*Work required*:
Copy each record exactly, word for word.
········
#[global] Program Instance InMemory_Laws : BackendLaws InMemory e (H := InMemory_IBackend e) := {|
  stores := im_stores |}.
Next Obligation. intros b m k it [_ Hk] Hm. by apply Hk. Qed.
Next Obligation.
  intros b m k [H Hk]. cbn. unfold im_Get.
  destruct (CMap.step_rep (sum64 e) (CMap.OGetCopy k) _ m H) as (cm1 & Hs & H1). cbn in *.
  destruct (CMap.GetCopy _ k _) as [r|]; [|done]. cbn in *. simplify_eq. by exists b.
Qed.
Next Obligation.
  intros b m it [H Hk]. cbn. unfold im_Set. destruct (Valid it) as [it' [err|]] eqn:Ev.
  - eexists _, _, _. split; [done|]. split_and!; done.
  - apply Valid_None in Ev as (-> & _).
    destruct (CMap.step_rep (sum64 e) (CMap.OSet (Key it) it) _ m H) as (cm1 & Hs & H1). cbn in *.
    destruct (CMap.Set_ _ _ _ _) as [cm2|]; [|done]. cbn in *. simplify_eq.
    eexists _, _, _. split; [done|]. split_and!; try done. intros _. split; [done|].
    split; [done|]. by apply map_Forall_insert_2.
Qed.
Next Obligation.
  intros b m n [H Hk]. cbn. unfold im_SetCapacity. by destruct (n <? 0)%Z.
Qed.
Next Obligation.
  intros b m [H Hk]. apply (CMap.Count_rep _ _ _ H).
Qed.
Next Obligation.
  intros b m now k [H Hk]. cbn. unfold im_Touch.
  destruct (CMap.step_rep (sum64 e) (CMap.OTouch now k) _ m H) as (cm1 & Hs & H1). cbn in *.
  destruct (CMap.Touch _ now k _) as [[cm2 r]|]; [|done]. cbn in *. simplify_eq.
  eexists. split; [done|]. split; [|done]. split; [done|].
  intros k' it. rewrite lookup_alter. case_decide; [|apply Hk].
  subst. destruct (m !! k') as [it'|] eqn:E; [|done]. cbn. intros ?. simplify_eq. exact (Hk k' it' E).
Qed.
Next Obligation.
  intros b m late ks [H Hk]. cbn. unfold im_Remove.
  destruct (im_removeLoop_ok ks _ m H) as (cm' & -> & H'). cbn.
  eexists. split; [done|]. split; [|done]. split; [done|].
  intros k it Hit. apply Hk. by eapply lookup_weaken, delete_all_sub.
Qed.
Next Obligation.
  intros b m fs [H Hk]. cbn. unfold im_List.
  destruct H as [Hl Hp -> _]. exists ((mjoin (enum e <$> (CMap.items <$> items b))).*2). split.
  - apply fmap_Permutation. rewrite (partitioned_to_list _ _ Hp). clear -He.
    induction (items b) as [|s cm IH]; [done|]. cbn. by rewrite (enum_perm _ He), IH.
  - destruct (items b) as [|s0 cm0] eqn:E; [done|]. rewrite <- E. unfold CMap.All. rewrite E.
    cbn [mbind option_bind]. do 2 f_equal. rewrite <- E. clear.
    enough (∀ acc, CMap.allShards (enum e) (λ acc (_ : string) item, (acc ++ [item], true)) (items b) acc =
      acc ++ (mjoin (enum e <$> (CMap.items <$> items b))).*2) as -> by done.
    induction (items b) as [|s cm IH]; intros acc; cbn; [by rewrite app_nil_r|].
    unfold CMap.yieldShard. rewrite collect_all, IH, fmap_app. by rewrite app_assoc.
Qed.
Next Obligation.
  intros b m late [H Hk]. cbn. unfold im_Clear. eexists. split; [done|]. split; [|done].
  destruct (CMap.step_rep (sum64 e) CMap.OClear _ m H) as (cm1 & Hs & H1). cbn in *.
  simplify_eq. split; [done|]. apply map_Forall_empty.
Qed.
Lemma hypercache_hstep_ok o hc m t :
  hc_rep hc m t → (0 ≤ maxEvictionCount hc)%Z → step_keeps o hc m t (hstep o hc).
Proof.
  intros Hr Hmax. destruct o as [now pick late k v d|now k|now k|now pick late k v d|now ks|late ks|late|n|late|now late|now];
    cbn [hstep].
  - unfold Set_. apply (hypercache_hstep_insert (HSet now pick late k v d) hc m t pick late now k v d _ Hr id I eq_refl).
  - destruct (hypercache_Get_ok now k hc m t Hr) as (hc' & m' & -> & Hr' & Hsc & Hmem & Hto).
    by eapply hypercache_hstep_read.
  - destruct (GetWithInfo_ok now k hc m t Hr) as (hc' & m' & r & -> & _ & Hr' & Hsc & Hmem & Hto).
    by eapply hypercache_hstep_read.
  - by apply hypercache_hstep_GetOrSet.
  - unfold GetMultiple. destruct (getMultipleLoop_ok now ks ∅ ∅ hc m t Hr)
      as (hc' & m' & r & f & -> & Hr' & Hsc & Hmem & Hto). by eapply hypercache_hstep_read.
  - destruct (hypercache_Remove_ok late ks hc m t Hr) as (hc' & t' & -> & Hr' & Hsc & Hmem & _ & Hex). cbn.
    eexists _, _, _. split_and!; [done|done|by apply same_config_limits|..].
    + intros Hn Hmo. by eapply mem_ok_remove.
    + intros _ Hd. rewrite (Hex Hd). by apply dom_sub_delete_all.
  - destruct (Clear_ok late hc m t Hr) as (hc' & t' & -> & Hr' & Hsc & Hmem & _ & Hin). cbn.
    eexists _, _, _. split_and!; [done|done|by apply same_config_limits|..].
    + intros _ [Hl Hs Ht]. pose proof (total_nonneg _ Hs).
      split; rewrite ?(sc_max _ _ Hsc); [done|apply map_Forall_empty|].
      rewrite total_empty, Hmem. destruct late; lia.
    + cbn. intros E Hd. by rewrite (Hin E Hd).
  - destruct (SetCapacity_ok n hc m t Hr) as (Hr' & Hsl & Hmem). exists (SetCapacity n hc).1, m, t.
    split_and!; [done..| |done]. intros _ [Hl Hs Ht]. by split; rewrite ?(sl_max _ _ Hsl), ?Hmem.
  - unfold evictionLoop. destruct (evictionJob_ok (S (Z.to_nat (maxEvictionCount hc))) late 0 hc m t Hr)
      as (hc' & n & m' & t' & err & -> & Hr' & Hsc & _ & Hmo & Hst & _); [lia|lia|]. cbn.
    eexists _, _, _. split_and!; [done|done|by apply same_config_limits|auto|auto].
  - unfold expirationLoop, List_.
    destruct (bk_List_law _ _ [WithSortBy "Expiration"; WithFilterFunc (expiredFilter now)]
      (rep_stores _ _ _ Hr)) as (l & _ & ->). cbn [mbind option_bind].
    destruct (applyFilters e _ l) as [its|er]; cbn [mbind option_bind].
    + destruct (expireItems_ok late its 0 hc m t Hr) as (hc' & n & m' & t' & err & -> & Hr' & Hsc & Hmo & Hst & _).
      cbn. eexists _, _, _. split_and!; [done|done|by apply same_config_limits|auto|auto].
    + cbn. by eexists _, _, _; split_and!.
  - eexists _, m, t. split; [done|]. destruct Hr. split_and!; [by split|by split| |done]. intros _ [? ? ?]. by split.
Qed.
········
*Solved problem*:
#[global] Program Instance InMemory_Laws : BackendLaws InMemory e (H := InMemory_IBackend e) := {|
  stores := im_stores |}.
Next Obligation. intros b m k it [_ Hk] Hm. by apply Hk. Qed.
Next Obligation.
  intros b m k [H Hk]. cbn. unfold im_Get.
  destruct (CMap.step_rep (sum64 e) (CMap.OGetCopy k) _ m H) as (cm1 & Hs & H1). cbn in *.
  destruct (CMap.GetCopy _ k _) as [r|]; [|done]. cbn in *. simplify_eq. by exists b.
Qed.
Next Obligation.
  intros b m it [H Hk]. cbn. unfold im_Set. destruct (Valid it) as [it' [err|]] eqn:Ev.
  - eexists _, _, _. split; [done|]. split_and!; done.
  - apply Valid_None in Ev as (-> & _).
    destruct (CMap.step_rep (sum64 e) (CMap.OSet (Key it) it) _ m H) as (cm1 & Hs & H1). cbn in *.
    destruct (CMap.Set_ _ _ _ _) as [cm2|]; [|done]. cbn in *. simplify_eq.
    eexists _, _, _. split; [done|]. split_and!; try done. intros _. split; [done|].
    split; [done|]. by apply map_Forall_insert_2.
Qed.
Next Obligation.
  intros b m n [H Hk]. cbn. unfold im_SetCapacity. by destruct (n <? 0)%Z.
Qed.
Next Obligation.
  intros b m [H Hk]. apply (CMap.Count_rep _ _ _ H).
Qed.
Next Obligation.
  intros b m now k [H Hk]. cbn. unfold im_Touch.
  destruct (CMap.step_rep (sum64 e) (CMap.OTouch now k) _ m H) as (cm1 & Hs & H1). cbn in *.
  destruct (CMap.Touch _ now k _) as [[cm2 r]|]; [|done]. cbn in *. simplify_eq.
  eexists. split; [done|]. split; [|done]. split; [done|].
  intros k' it. rewrite lookup_alter. case_decide; [|apply Hk].
  subst. destruct (m !! k') as [it'|] eqn:E; [|done]. cbn. intros ?. simplify_eq. exact (Hk k' it' E).
Qed.
Next Obligation.
  intros b m late ks [H Hk]. cbn. unfold im_Remove.
  destruct (im_removeLoop_ok ks _ m H) as (cm' & -> & H'). cbn.
  eexists. split; [done|]. split; [|done]. split; [done|].
  intros k it Hit. apply Hk. by eapply lookup_weaken, delete_all_sub.
Qed.
Next Obligation.
  intros b m fs [H Hk]. cbn. unfold im_List.
  destruct H as [Hl Hp -> _]. exists ((mjoin (enum e <$> (CMap.items <$> items b))).*2). split.
  - apply fmap_Permutation. rewrite (partitioned_to_list _ _ Hp). clear -He.
    induction (items b) as [|s cm IH]; [done|]. cbn. by rewrite (enum_perm _ He), IH.
  - destruct (items b) as [|s0 cm0] eqn:E; [done|]. rewrite <- E. unfold CMap.All. rewrite E.
    cbn [mbind option_bind]. do 2 f_equal. rewrite <- E. clear.
    enough (∀ acc, CMap.allShards (enum e) (λ acc (_ : string) item, (acc ++ [item], true)) (items b) acc =
      acc ++ (mjoin (enum e <$> (CMap.items <$> items b))).*2) as -> by done.
    induction (items b) as [|s cm IH]; intros acc; cbn; [by rewrite app_nil_r|].
    unfold CMap.yieldShard. rewrite collect_all, IH, fmap_app. by rewrite app_assoc.
Qed.
Next Obligation.
  intros b m late [H Hk]. cbn. unfold im_Clear. eexists. split; [done|]. split; [|done].
  destruct (CMap.step_rep (sum64 e) CMap.OClear _ m H) as (cm1 & Hs & H1). cbn in *.
  simplify_eq. split; [done|]. apply map_Forall_empty.
Qed.
Lemma hypercache_hstep_ok o hc m t :
  hc_rep hc m t → (0 ≤ maxEvictionCount hc)%Z → step_keeps o hc m t (hstep o hc).
Proof.
  intros Hr Hmax. destruct o as [now pick late k v d|now k|now k|now pick late k v d|now ks|late ks|late|n|late|now late|now];
    cbn [hstep].
  - unfold Set_. apply (hypercache_hstep_insert (HSet now pick late k v d) hc m t pick late now k v d _ Hr id I eq_refl).
  - destruct (hypercache_Get_ok now k hc m t Hr) as (hc' & m' & -> & Hr' & Hsc & Hmem & Hto).
    by eapply hypercache_hstep_read.
  - destruct (GetWithInfo_ok now k hc m t Hr) as (hc' & m' & r & -> & _ & Hr' & Hsc & Hmem & Hto).
    by eapply hypercache_hstep_read.
  - by apply hypercache_hstep_GetOrSet.
  - unfold GetMultiple. destruct (getMultipleLoop_ok now ks ∅ ∅ hc m t Hr)
      as (hc' & m' & r & f & -> & Hr' & Hsc & Hmem & Hto). by eapply hypercache_hstep_read.
  - destruct (hypercache_Remove_ok late ks hc m t Hr) as (hc' & t' & -> & Hr' & Hsc & Hmem & _ & Hex). cbn.
    eexists _, _, _. split_and!; [done|done|by apply same_config_limits|..].
    + intros Hn Hmo. by eapply mem_ok_remove.
    + intros _ Hd. rewrite (Hex Hd). by apply dom_sub_delete_all.
  - destruct (Clear_ok late hc m t Hr) as (hc' & t' & -> & Hr' & Hsc & Hmem & _ & Hin). cbn.
    eexists _, _, _. split_and!; [done|done|by apply same_config_limits|..].
    + intros _ [Hl Hs Ht]. pose proof (total_nonneg _ Hs).
      split; rewrite ?(sc_max _ _ Hsc); [done|apply map_Forall_empty|].
      rewrite total_empty, Hmem. destruct late; lia.
    + cbn. intros E Hd. by rewrite (Hin E Hd).
  - destruct (SetCapacity_ok n hc m t Hr) as (Hr' & Hsl & Hmem). exists (SetCapacity n hc).1, m, t.
    split_and!; [done..| |done]. intros _ [Hl Hs Ht]. by split; rewrite ?(sl_max _ _ Hsl), ?Hmem.
  - unfold evictionLoop. destruct (evictionJob_ok (S (Z.to_nat (maxEvictionCount hc))) late 0 hc m t Hr)
      as (hc' & n & m' & t' & err & -> & Hr' & Hsc & _ & Hmo & Hst & _); [lia|lia|]. cbn.
    eexists _, _, _. split_and!; [done|done|by apply same_config_limits|auto|auto].
  - unfold expirationLoop, List_.
    destruct (bk_List_law _ _ [WithSortBy "Expiration"; WithFilterFunc (expiredFilter now)]
      (rep_stores _ _ _ Hr)) as (l & _ & ->). cbn [mbind option_bind].
    destruct (applyFilters e _ l) as [its|er]; cbn [mbind option_bind].
    + destruct (expireItems_ok late its 0 hc m t Hr) as (hc' & n & m' & t' & err & -> & Hr' & Hsc & Hmo & Hst & _).
      cbn. eexists _, _, _. split_and!; [done|done|by apply same_config_limits|auto|auto].
    + cbn. by eexists _, _, _; split_and!.
  - eexists _, m, t. split; [done|]. destruct Hr. split_and!; [by split|by split| |done]. intros _ [? ? ?]. by split.
Qed.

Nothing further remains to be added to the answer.